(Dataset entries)
....
(** Projections are recorded in the plan, and applied when it commits. *)
Definition projection := FederateHandle -> ObjectHandle -> list AttributeHandle -> outcome own_error CallbackProjection.
Fixpoint projectDeliveries (project : projection) (ds : list OutboxDelivery) : outcome own_error (list OutboxDelivery) :=
  match ds with
  | [] => Ret []
  | d :: ds =>
      p ← project (Recipient d) (Object (Event d)) (Attributes (Event d));
      ds ← projectDeliveries project ds;
      Ret (Delivery (Recipient d) (set_RetainedProjection (Event d) (Some p)) :: ds)
  end.
Definition retainable (st : federationState) (h : FederateHandle) (objects : list ObjectHandle) : list (FederateHandle * Z * terminalCallback) :=
  flat_map (fun hs : FederateHandle * ownershipCallbackSession =>
    if hs.1 =? h then []
    else omap (fun ie : Z * terminalCallback =>
           if bool_decide (Object (event ie.2) ∈ objects) && bool_decide (RetainedProjection (event ie.2) = None)
           then Some (hs.1, ie.1, ie.2) else None) (map_to_list (pendingCb hs.2)))
    (map_to_list (callbackSessions st)).
Fixpoint retainAll (project : projection) (es : list (FederateHandle * Z * terminalCallback)) (acc : gmap (FederateHandle * Z) CallbackProjection)
    : outcome own_error (gmap (FederateHandle * Z) CallbackProjection) :=
  match es with
  | [] => Ret acc
  | e :: es =>
      p ← project e.1.1 (Object (event e.2)) (Attributes (event e.2));
      retainAll project es (<[e.1 := p]> acc)
  end.
Definition prepareRetainedProjections (st : option federationState) (p : ResignPlan) (objects : list ObjectHandle) (project : projection)
    : outcome own_error ResignPlan :=
  match st with
  | None => Ret p
  | Some st =>
      r ← retainAll project (retainable st (pl_h p) objects) (retained p);
      Ret (Build_ResignPlan (pl_h p) (deleted p) (transfers p) (deliveries p) (deletionDeliveries p) r)
  end.
Definition PrepareCallbackProjections (st : option federationState) (p : ResignPlan) (project : projection) : outcome own_error ResignPlan :=
  dels ← projectDeliveries project (deletionDeliveries p);
  ds ← projectDeliveries project (map snd (deliveries p));
  prepareRetainedProjections st (Build_ResignPlan (pl_h p) (deleted p) (transfers p) (zip (map fst (deliveries p)) ds) dels (retained p))
    (deleted p) project.

Definition retainSessions (st : federationState) (kept : gmap (FederateHandle * Z) CallbackProjection) : federationState :=
  set_callbackSessions st (map_imap (fun h s => Some (set_pendingCb s (map_imap (fun id entry =>
    Some match kept !! (h, id) with
         | Some p => set_event entry (set_RetainedProjection (event entry) (Some p))
         | None => entry
         end) (pendingCb s)))) (callbackSessions st)).
Definition removePendingResignState (st : federationState) (h : FederateHandle) (gone : list ObjectHandle) : federationState :=
  Build_federationState (owners st)
    (filter (fun kp => kp.1.1 ∉ gone /\ pd_owner kp.2 <> h) (pendingDivests st))
    (filter (fun kt : acquireKey * list byte => kt.1.1.1 ∉ gone /\ kt.1.2 <> h) (pendingAcquires st))
    ((fun d => if d =? h then 0 else d) <$> filter (fun kd => kd.1.1 ∉ gone) (unownedOffers st))
    (callbackSessions st).
Definition resignTransfer (st : federationState) (t : ownershipKey * FederateHandle) : federationState :=
  if t.2 =? InvalidFederateHandle then setOffer (dropOwner st t.1) t.1 0 else giveTo st t.1 t.2.
(** [ResignPlan.Commit]; the registration was validated, so it cannot fail (the
    code panics if it does). *)
Definition commitResign (st : federationState) (fed : FederationName) (p : ResignPlan) : outcome own_error (federationState * list OutboxDelivery) :=
  match registerTerminalCallbacks opts fed (retainSessions st (retained p)) (terminalDeliveries p) with
  | Ret (st, terminals) =>
      let st := set_callbackSessions st (delete (pl_h p) (callbackSessions st)) in
      let st := set_owners st (filter (fun kh => kh.1.1 ∉ deleted p) (owners st)) in
      let st := fold_left resignTransfer (transfers p) st in
      Ret (removePendingResignState st (pl_h p) (deleted p), terminals)
  | Fail _ => Panic "ownership: resign commit"
  | Panic s => Panic s
  end.
(** [RefreshOwnership]: the divested attributes are offered, never to the departed. *)
Definition refreshOwnership (m : Manager) (fed : FederationName) (p : ResignPlan) : list effect :=
  flat_map (fun obj => OwnershipChanged obj ::
    match Subscribers opts with
    | None => []
    | Some subscribers =>
        flat_map (fun k : ownershipKey => flat_map (fun c =>
          if negb (c =? 0) && negb (c =? pl_h p) && negb (HasAcquisitionObligation m fed c obj [k.2])
          then fanoutAssumptionTo opts env m fed 0 obj [k.2] [] true c else []) (sortCompact (subscribers fed obj [k.2])))
          (filter (fun k => k.1 = obj) (unownedKeys p))
    end) (changed p).
(** Commit, the enclosing delivery ([admitted] or not), and the refresh. *)
Definition applyPlan (m : Manager) (fed : FederationName) (plan : outcome own_error ResignPlan) (admitted : bool) : reply () :=
  match plan with
  | Ret p =>
      match m !! fed with
      | None => Reply m (refreshOwnership m fed p) (Ret ())
      | Some st =>
          match commitResign st fed p with
          | Ret (st, terminals) =>
              let r := finishTerminalAdmission (publish m fed st) fed terminals admitted in
              Reply (mgr r) (effects r ++ refreshOwnership (mgr r) fed p) (Ret ())
          | Fail e => Reply m [] (Fail e)
          | Panic s => Reply m [] (Panic s)
          end
      end
  | Fail e => Reply m [] (Fail e)
  | Panic s => Reply m [] (Panic s)
  end.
....
*TASK BRIEF*
Line by line, please reproduce the records exactly.

*RESPONSE*
(** Projections are recorded in the plan, and applied when it commits. *)
Definition projection := FederateHandle -> ObjectHandle -> list AttributeHandle -> outcome own_error CallbackProjection.
Fixpoint projectDeliveries (project : projection) (ds : list OutboxDelivery) : outcome own_error (list OutboxDelivery) :=
  match ds with
  | [] => Ret []
  | d :: ds =>
      p ← project (Recipient d) (Object (Event d)) (Attributes (Event d));
      ds ← projectDeliveries project ds;
      Ret (Delivery (Recipient d) (set_RetainedProjection (Event d) (Some p)) :: ds)
  end.
Definition retainable (st : federationState) (h : FederateHandle) (objects : list ObjectHandle) : list (FederateHandle * Z * terminalCallback) :=
  flat_map (fun hs : FederateHandle * ownershipCallbackSession =>
    if hs.1 =? h then []
    else omap (fun ie : Z * terminalCallback =>
           if bool_decide (Object (event ie.2) ∈ objects) && bool_decide (RetainedProjection (event ie.2) = None)
           then Some (hs.1, ie.1, ie.2) else None) (map_to_list (pendingCb hs.2)))
    (map_to_list (callbackSessions st)).
Fixpoint retainAll (project : projection) (es : list (FederateHandle * Z * terminalCallback)) (acc : gmap (FederateHandle * Z) CallbackProjection)
    : outcome own_error (gmap (FederateHandle * Z) CallbackProjection) :=
  match es with
  | [] => Ret acc
  | e :: es =>
      p ← project e.1.1 (Object (event e.2)) (Attributes (event e.2));
      retainAll project es (<[e.1 := p]> acc)
  end.
Definition prepareRetainedProjections (st : option federationState) (p : ResignPlan) (objects : list ObjectHandle) (project : projection)
    : outcome own_error ResignPlan :=
  match st with
  | None => Ret p
  | Some st =>
      r ← retainAll project (retainable st (pl_h p) objects) (retained p);
      Ret (Build_ResignPlan (pl_h p) (deleted p) (transfers p) (deliveries p) (deletionDeliveries p) r)
  end.
Definition PrepareCallbackProjections (st : option federationState) (p : ResignPlan) (project : projection) : outcome own_error ResignPlan :=
  dels ← projectDeliveries project (deletionDeliveries p);
  ds ← projectDeliveries project (map snd (deliveries p));
  prepareRetainedProjections st (Build_ResignPlan (pl_h p) (deleted p) (transfers p) (zip (map fst (deliveries p)) ds) dels (retained p))
    (deleted p) project.

Definition retainSessions (st : federationState) (kept : gmap (FederateHandle * Z) CallbackProjection) : federationState :=
  set_callbackSessions st (map_imap (fun h s => Some (set_pendingCb s (map_imap (fun id entry =>
    Some match kept !! (h, id) with
         | Some p => set_event entry (set_RetainedProjection (event entry) (Some p))
         | None => entry
         end) (pendingCb s)))) (callbackSessions st)).
Definition removePendingResignState (st : federationState) (h : FederateHandle) (gone : list ObjectHandle) : federationState :=
  Build_federationState (owners st)
    (filter (fun kp => kp.1.1 ∉ gone /\ pd_owner kp.2 <> h) (pendingDivests st))
    (filter (fun kt : acquireKey * list byte => kt.1.1.1 ∉ gone /\ kt.1.2 <> h) (pendingAcquires st))
    ((fun d => if d =? h then 0 else d) <$> filter (fun kd => kd.1.1 ∉ gone) (unownedOffers st))
    (callbackSessions st).
Definition resignTransfer (st : federationState) (t : ownershipKey * FederateHandle) : federationState :=
  if t.2 =? InvalidFederateHandle then setOffer (dropOwner st t.1) t.1 0 else giveTo st t.1 t.2.
(** [ResignPlan.Commit]; the registration was validated, so it cannot fail (the
    code panics if it does). *)
Definition commitResign (st : federationState) (fed : FederationName) (p : ResignPlan) : outcome own_error (federationState * list OutboxDelivery) :=
  match registerTerminalCallbacks opts fed (retainSessions st (retained p)) (terminalDeliveries p) with
  | Ret (st, terminals) =>
      let st := set_callbackSessions st (delete (pl_h p) (callbackSessions st)) in
      let st := set_owners st (filter (fun kh => kh.1.1 ∉ deleted p) (owners st)) in
      let st := fold_left resignTransfer (transfers p) st in
      Ret (removePendingResignState st (pl_h p) (deleted p), terminals)
  | Fail _ => Panic "ownership: resign commit"
  | Panic s => Panic s
  end.
(** [RefreshOwnership]: the divested attributes are offered, never to the departed. *)
Definition refreshOwnership (m : Manager) (fed : FederationName) (p : ResignPlan) : list effect :=
  flat_map (fun obj => OwnershipChanged obj ::
    match Subscribers opts with
    | None => []
    | Some subscribers =>
        flat_map (fun k : ownershipKey => flat_map (fun c =>
          if negb (c =? 0) && negb (c =? pl_h p) && negb (HasAcquisitionObligation m fed c obj [k.2])
          then fanoutAssumptionTo opts env m fed 0 obj [k.2] [] true c else []) (sortCompact (subscribers fed obj [k.2])))
          (filter (fun k => k.1 = obj) (unownedKeys p))
    end) (changed p).
(** Commit, the enclosing delivery ([admitted] or not), and the refresh. *)
Definition applyPlan (m : Manager) (fed : FederationName) (plan : outcome own_error ResignPlan) (admitted : bool) : reply () :=
  match plan with
  | Ret p =>
      match m !! fed with
      | None => Reply m (refreshOwnership m fed p) (Ret ())
      | Some st =>
          match commitResign st fed p with
          | Ret (st, terminals) =>
              let r := finishTerminalAdmission (publish m fed st) fed terminals admitted in
              Reply (mgr r) (effects r ++ refreshOwnership (mgr r) fed p) (Ret ())
          | Fail e => Reply m [] (Fail e)
          | Panic s => Reply m [] (Panic s)
          end
      end
  | Fail e => Reply m [] (Fail e)
  | Panic s => Reply m [] (Panic s)
  end.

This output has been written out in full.